Os dados, obtidos com apoio da instituição holandesa Profundo Research and Advice, mostram também o grande interesse do Canadá em financiar a mineração no Brasil. O Royal Bank of Canada, maior banco privado do país, injetou USD 512 milhões nas mineradoras, e é o principal investidor institucional do Projeto Volta Grande, de mineração de ouro, da empresa Belo Sun, considerado socialmente e ecologicamente inviável.

“Esses bancos e fundos de investimentos ainda consideram que investir em mineração é um bom negócio, ignorando o extenso histórico de violações e impactos provocados por esse setor”, afirma Rosana Miranda, assessora de campanhas da Amazon Watch.

Para acessar ao relatório na íntegra, aos vídeos e ao painel do Amazônia Minada, acesse: www.cumplicidadedestruicao.org.

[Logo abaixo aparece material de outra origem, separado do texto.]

(* ===== verification/VMCreate.v ===== *)
(** * Creating machines: [VMCreate] of [pkg/api/vm.go]

    [VMCreate] resolves its input once, sets up the bridge and the rules of all
    the TAP devices, and starts a goroutine per machine.  What a goroutine does is
    a resumption ([Resume]) over the builder of its machine and the state all
    share, so that the others, and the goroutine that cleans up when the context
    is cancelled, come in between any two steps; [Batch] is the frame they run in.
    A step is one call of a service or of the host, or one access to the builder.

    The provisioner of root file systems ([lib/provisioner]), the image cache and
    the callback for progress are classes.  Timing logs are left out. *)

From Stdlib Require Import Ascii Lia.
From stdpp Require Import gmap strings list relations pretty.
From S2P Require Import Prelude GoStrings Errs Model Inputs Infra Sql System Resume Batch Disk Config Files Resolving Volumes NetOps Networks FwRepo FwTracker VMRepo VMResolver FcConfig Spawn VMControl IPNet Lease Names NetService NetAPI Assets Enrich CloudInit VMCreateInput VMAPI VolumeAPI.
#[local] Open Scope string_scope.

(** ** Services *)

Record BackendOpts := BackendOpts_ {
  bo_RootfsPath : string;
  bo_FsType : string;
  bo_CacheDir : string;
  bo_ProvisionerType : string;
  bo_RootUID : Z;
  bo_RootGID : Z;
  bo_UserUID : Z;
  bo_UserGID : Z;
}.

(** [provisioner.Backend]: the operations are queued and done by [RunBackend]. *)
Class Provisioning (W : Type) := {
  Backend : Type;
  NewBackend : BackendOpts → GoM W error Backend;
  Resize : Backend → Z → GoM W error unit;
  SetHostname : Backend → string → GoM W error unit;
  InjectDNS : Backend → string → GoM W error unit;
  SetupSSH : Backend → string → list string → GoM W error unit;
  SetupSudo : Backend → string → GoM W error unit;
  DisableCloudInit : Backend → GoM W error unit;
  InjectCloudInit : Backend → string → GoM W error unit;
  Deblob : Backend → string → GoM W error unit;
  FixFstab : Backend → GoM W error unit;
  InjectAgent : Backend → string → Z → string → GoM W error unit;
  RunBackend : Backend → GoM W error unit;
}.

Class CreationEnv (W : Type) := {
  (** Phase, status and message of [event.Progress]. *)
  OnProgress : string → string → string → ST W unit;
  EnsureCached : list ImageItem → GoM W error unit;
  MaterializeTo : string → string → string → GoM W error unit;
  (** The bytes of the embedded agent; empty when there is none. *)
  AgentBinary : ST W string;
  (** [rand.Int] below a bound; [UUIDV4]; the four bytes of a new MAC. *)
  RandomBelow : Z → GoM W error Z;
  UUIDV4 : ST W string;
  MACBytes : ST W (Z * Z * Z * Z);
}.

Posicionamento das mineradoras

Em nota enviada à imprensa, a AngloGold Ashanti informou que não opera e não tem interesse em operar em Terras Indígenas. Segue texto do comunicado: “Na década de 1990, a produtora de ouro solicitou requerimentos de pesquisa mineral em diversas regiões no país. Três dessas áreas posteriormente foram demarcadas como Terras Indígenas (TIs), o que levou a companhia a desistir das mesmas. A decisão foi protocolada junto à Agência Nacional de Mineração (ANM) no final da década de 90. No entanto, como não houve atualização do processo no sistema da ANM, a AngloGold Ashanti ratificou a retirada do requerimento de pesquisa em 21 de junho de 2021. Atualmente, os investimentos da empresa no Brasil estão concentrados basicamente na expansão de suas minas localizadas em Minas Gerais e Goiás.”

A Taboca também enviou um comunicado à imprensa em que afirma: “A Mineração Taboca não opera nem possui planos de operar em reservas indígenas ou biológicas. A empresa reitera que não apresentou qualquer solicitação de direitos minerários da região amazônica desde 2008, quando foi adquirida pela Minsur. Pelo contrário, em 2019, a Taboca renunciou a todas as concessões em áreas protegidas que foram herdadas do proprietário anterior e jamais foram utilizadas (a maioria datada dos anos de 1980). Para deixar ainda mais clara a renúncia a tais pedidos, a companhia protocolou junto à Agência Nacional de Mineração (ANM) e ao Ministério Público Federal um ofício ratificando a retirada de sobreposição de direitos relativos a Territórios Indígenas. Também solicitou que a agência emita uma declaração oficial de que a Mineração Taboca não atua nem tem pedidos para atuar em Territórios Indígenas”.